___ EXERCISE INPUTS
(* ===== verification/RuntimeSpec.v ===== *)
(** * What the reconstruction runtime guarantees

    Safety of the loop (no book is left waiting without a fetch, bounds, emitted
    books), reconciliation of a seed with the buffered deltas, termination of the
    drain, and the treatment of the other events.  The invariants are those of
    [RuntimeProps]. *)

From Stdlib Require Import Ascii String.
From stdpp Require Import gmap strings relations.
From S2P Require Import Prelude Budget BTree Strings Numeric Pairs Types Delta Checksum Book BookProps Model ModelProps Feed Runtime RuntimeProps.
Local Open Scope nat_scope.
#[local] Opaque MAX_BUFFERED_DELTAS.

(** ** Safety *)

Section Safety.
Context {NU : Numeric} {CRC : Crc32} {UU : Uuid} {CL : Clocks} {NL : NumericLaws NU}.
Implicit Types (p : TradingPair) (b : PairBook) (w : World) (s : LoopState).

(** Where keys are distinct, the elements of one key are that element alone. *)
Lemma filter_key_unique {A K} `{EqDecision K} (key : A -> K) (l : list A) x :
  NoDup (map key l) -> x ∈ l -> filter (fun y => key y = key x) l = [x].
Proof.
  induction l as [|y l IH]; simpl; [by intros _ ?%not_elem_of_nil|].
  intros [Hy Hnd]%NoDup_cons [->|Hx]%elem_of_cons.
  - rewrite filter_cons_True by done. f_equal. apply elem_of_nil_inv. intros z [E Hz]%list_elem_of_filter.
    apply Hy. rewrite <- E. by apply list_elem_of_fmap_2.
  - rewrite filter_cons_False; [by apply IH|].
    intros E. apply Hy. rewrite E. by apply list_elem_of_fmap_2.
Qed.

(** C3: A book is never stranded.  At every point of every run, a pair that buffers
    its deltas has exactly one seed fetch in flight: of the spawned fetches, those for
    the pair are one.  The only exception is a venue that seeds on the socket, where
    the deadline arm of the loop is armed and the pair's waiting clock runs. *)
Theorem runtime_never_strands x sd k s p b :
  ready x -> rtc loop_step (loop_start x sd k) s ->
  books (rt (world s)) !! p = Some b -> is_buffering b = true ->
  (exists t, filter (fun t => task_pair t = p) (spawned (world s)) = [t]) \/
  (awaits_in_band_seed (rt (world s)) = true /\ is_Some (buffering_since b)).
Proof.
  intros Hx Hs Hp Hbuf.
  pose proof (loop_reach_inv sd _ _ (loop_start_inv x sd k Hx) Hs) as ((Hb & Hsd & _) & Hw & _).
  destruct (Hw p b Hp) as [Hseed|[Ho Hr]]; [done|done| |].
  - left. destruct Hsd as (_ & _ & Hnd & Hin).
    assert (p ∈ map task_pair (c_spawned (core (world s)))) as Hin' by (apply Hin; eauto).
    apply list_elem_of_fmap in Hin' as (t & -> & Ht). exists t. by apply filter_key_unique.
  - right. unfold awaits_in_band_seed. simpl in Ho, Hr. rewrite Ho, Hr. split; [done|].
    destruct (Hb p b Hp) as (_ & _ & _ & H). unfold is_buffering in Hbuf.
    destruct (phase b); [apply H|done].
Qed.

(** C38: Bounds of a run: at every point the count of fetches in flight is the number of
    fetches, they are for distinct pairs (so at most one per book), no pair has used
    more than 8 re-seeds since its last clean reconcile, and no buffer holds more than
    100000 deltas. *)
Theorem runtime_bounds x sd k s :
  ready x -> rtc loop_step (loop_start x sd k) s ->
  in_flight (world s) = length (spawned (world s)) /\
  NoDup (map task_pair (spawned (world s))) /\
  in_flight (world s) <= size (books (rt (world s))) /\
  forall p b, books (rt (world s)) !! p = Some b ->
    (reseeds b <= 8)%N /\
    match phase b with Buffering buf => (N.of_nat (length buf) <= 100000)%N | Passthrough => True end.
Proof.
  intros Hx Hs.
  pose proof (loop_reach_inv sd _ _ (loop_start_inv x sd k Hx) Hs) as ((Hb & Hsd & _) & _ & _).
  destruct Hsd as (_ & Hn & Hnd & Hin). simpl in *. split_and!; [done|done| |].
  - rewrite Hn, <- (length_map task_pair), <- (size_dom (D:=gset TradingPair)).
    rewrite <- (size_list_to_set (C:=gset TradingPair) _ Hnd).
    apply subseteq_size. intros p Hp%elem_of_list_to_set. apply elem_of_dom.
    apply Hin in Hp as (b & -> & _). by eexists.
  - intros p b Hp. destruct (Hb p b Hp) as (_ & _ & Hr & Hph). split; [exact Hr|].
    destruct (phase b); [|done]. apply Hph.
Qed.
(* ===== verification/Rehydrate.v ===== *)
(** * Batch rehydration

    [rehydrate_trades_dir] of [src/aetelier-io/src/rehydrate.rs]: the trades of the Parquet
    files of a directory, the prints of the venue over the same range of identifiers, and the
    file that holds both.  The directory, the Parquet reader and writer and the clock that
    names the file are parameters; the fetcher is used through its interface
    [FetchLaws]. *)
From Stdlib Require Import Ascii String Sorted.
From stdpp Require Import strings pretty.
From S2P Require Import Prelude BTree Strings Numeric Pairs Types Model Runtime Reconcile ReconcileProps.
Local Open Scope list_scope.
Local Open Scope N_scope.

Definition MAX_FETCH_ROUNDS : nat := 200.

(** The text of an error of the fetch. *)
Definition ExchangeError_fmt (e : ExchangeError) : string :=
  match e with
  | WebSocketError m => "WebSocket connection error: " ++ m
  | UrlParseError m => "URL parsing error: " ++ m
  | JsonError m => "JSON deserialization error: " ++ m
  | ChannelSendError => "Channel send error"
  | IoError m => "An IO error occurred: " ++ m
  | SnapshotUnavailable m => "REST snapshot unavailable: " ++ m
  | Unsupported m => "unsupported: " ++ m
  end%string.

(** ** File names *)

(** At the last dot. *)
Fixpoint rsplit_dot (s : string) : option (string * string) :=
  match s with
  | EmptyString => None
  | String c s =>
    match rsplit_dot s with
    | Some (stem, ext) => Some (String c stem, ext)
    | None => if Ascii.eqb c "." then Some (EmptyString, s) else None
    end
  end.

(** [path.extension()] *)
Definition extension (name : string) : option string :=
  match rsplit_dot name with
  | Some (stem, ext) => if is_empty stem then None else Some ext
  | None => None
  end.

Definition is_trades_file (name : string) : bool :=
  bool_decide (extension name = Some "parquet"%string) && negb (str_contains "rehydrated" name).

Record RehydrateReport := {
  rr_exchange : string;
  rr_wire_symbol : string;
  files_scanned : nat;
  trades_read : nat;
  id_range : option (N * N);
  recovered : N;
  exhausted_before_range_end : bool;
  output_path : option string
}.

Section Rehydrate.
Context {NU : Numeric}.
Local Open Scope result_scope.

(** ** Reading the files *)

Definition present_row (t : Trade) (present : btree N Trade) : btree N Trade :=
  match parse_u64 (trade_id t) with
  | Some id => match bt_get id present with Some _ => present | None => bt_insert id t present end
  | None => present
  end.

Fixpoint list_files (entries : list (Result string PersistError)) : Result (list string) PersistError :=
  match entries with
  | [] => Ok []
  | entry :: entries =>
    let? name := entry in
    let? files := list_files entries in
    Ok (if is_trades_file name then name :: files else files)
  end.

Fixpoint read_files (read : string -> Result (list Trade) PersistError) (files : list string)
    (present : btree N Trade) (n : nat) : Result (btree N Trade * nat) PersistError :=
  match files with
  | [] => Ok (present, n)
  | f :: files =>
    let? trades := read f in
    read_files read files (fold_left (fun m t => present_row t m) trades present)
      (n + length trades)
  end.

(** ** The walk over the venue *)

Record Walk := {
  wa_pos : TradePos;
  wa_present : btree N Trade;
  wa_recovered : list Trade
}.

(** One print of a batch; whether the position advanced. *)
Definition walk_row (max_id : N) (t : Trade) (w : Walk) : Walk * bool :=
  match parse_u64 (trade_id t) with
  | None => (w, false)
  | Some id =>
    let advanced := pos_id (wa_pos w) <? id in
    let pos := if advanced then {| pos_id := id; pos_ts_us := source_trade_ts_us t |} else wa_pos w in
    if max_id <? id
    then ({| wa_pos := pos; wa_present := wa_present w; wa_recovered := wa_recovered w |}, advanced)
    else
      match bt_get id (wa_present w) with
      | Some _ =>
        ({| wa_pos := pos; wa_present := wa_present w; wa_recovered := wa_recovered w |}, advanced)
      | None =>
        ({| wa_pos := pos; wa_present := bt_insert id t (wa_present w);
            wa_recovered := wa_recovered w ++ [t] |}, advanced)
      end
  end.

Fixpoint walk_batch (max_id : N) (batch : list Trade) (w : Walk) (advanced : bool) : Walk * bool :=
  match batch with
  | [] => (w, advanced)
  | t :: batch =>
    let '(w, a) := walk_row max_id t w in
    walk_batch max_id batch w (advanced || a)
  end.

(** The rounds; whether the venue ran out before the end of the range. *)
Fixpoint walk_rounds (fetch : TradesRestFetch) (wire_symbol : string) (p : TradingPair) (max_id : N)
    (rounds : nat) (w : Walk) (k : nat) : Result (Walk * bool) PersistError * nat :=
  match rounds with
  | O => (Ok (w, false), k)
  | S rounds =>
    if max_id <=? pos_id (wa_pos w) then (Ok (w, false), k)
    else
      match fetch k wire_symbol p (wa_pos w) with
      | (Err e, k) => (Err (PersistParse ("rehydrate fetch: " ++ ExchangeError_fmt e)), k)
      | (Ok [], k) => (Ok (w, pos_id (wa_pos w) <? max_id), k)
      | (Ok batch, k) =>
        let '(w, advanced) := walk_batch max_id batch w false in
        if advanced then walk_rounds fetch wire_symbol p max_id rounds w k
        else (Ok (w, pos_id (wa_pos w) <? max_id), k)
      end
  end.

(** ** The run *)

Definition output_name (exchange wire_symbol stamp : string) : string :=
  (exchange ++ "_" ++ replace_separators wire_symbol ++ "_trades_rehydrated_" ++ stamp ++ ".parquet")%string.

(** The report, and the file written with its trades. *)
Definition rehydrate_trades_dir (entries : Result (list (Result string PersistError)) PersistError)
    (read : string -> Result (list Trade) PersistError)
    (write : string -> list Trade -> Result unit PersistError) (stamp : string)
    (exchange wire_symbol : string) (p : TradingPair) (fetch : TradesRestFetch) (k : nat)
    : Result RehydrateReport PersistError * option (string * list Trade) * nat :=
  match (let? entries := entries in
         let? files := list_files entries in
         let files := sort_by String.leb files in
         let? r := read_files read files [] 0 in
         Ok (files, r)) with
  | Err e => (Err e, None, k)
  | Ok (files, (present, n)) =>
    let report range recovered exhausted output :=
      {| rr_exchange := exchange; rr_wire_symbol := wire_symbol; files_scanned := length files;
         trades_read := n; id_range := range; recovered := recovered;
         exhausted_before_range_end := exhausted; output_path := output |} in
    match bt_first present, bt_last present with
    | Some (min_id, first), Some (max_id, _) =>
      let pos := {| pos_id := u64_saturating_sub min_id 1;
                    pos_ts_us := u64_saturating_sub (source_trade_ts_us first) 1000000 |} in
      match walk_rounds fetch wire_symbol p max_id MAX_FETCH_ROUNDS
              {| wa_pos := pos; wa_present := present; wa_recovered := [] |} k with
      | (Err e, k) => (Err e, None, k)
      | (Ok (w, exhausted), k) =>
        let range := Some (min_id, max_id) in
        let count := N.of_nat (length (wa_recovered w)) in
        match wa_recovered w with
        | [] => (Ok (report range count exhausted None), None, k)
        | _ =>
          let merged := map snd (wa_present w) in
          let out := output_name exchange wire_symbol stamp in
          match write out merged with
          | Err e => (Err e, Some (out, merged), k)
          | Ok _ => (Ok (report range count exhausted (Some out)), Some (out, merged), k)
          end
        end
      end
    | _, _ => (Ok (report None 0 false None), None, k)
    end
  end.
End Rehydrate.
______
TASK DETAILS
In the data above, find the line that contains "WebSocketError m =>" and the line that contains "IoError m =>". Repeat exactly those lines and every line between them, and only those.

SOLUTION FOR THIS PROBLEM
  | WebSocketError m => "WebSocket connection error: " ++ m
  | UrlParseError m => "URL parsing error: " ++ m
  | JsonError m => "JSON deserialization error: " ++ m
  | ChannelSendError => "Channel send error"
  | IoError m => "An IO error occurred: " ++ m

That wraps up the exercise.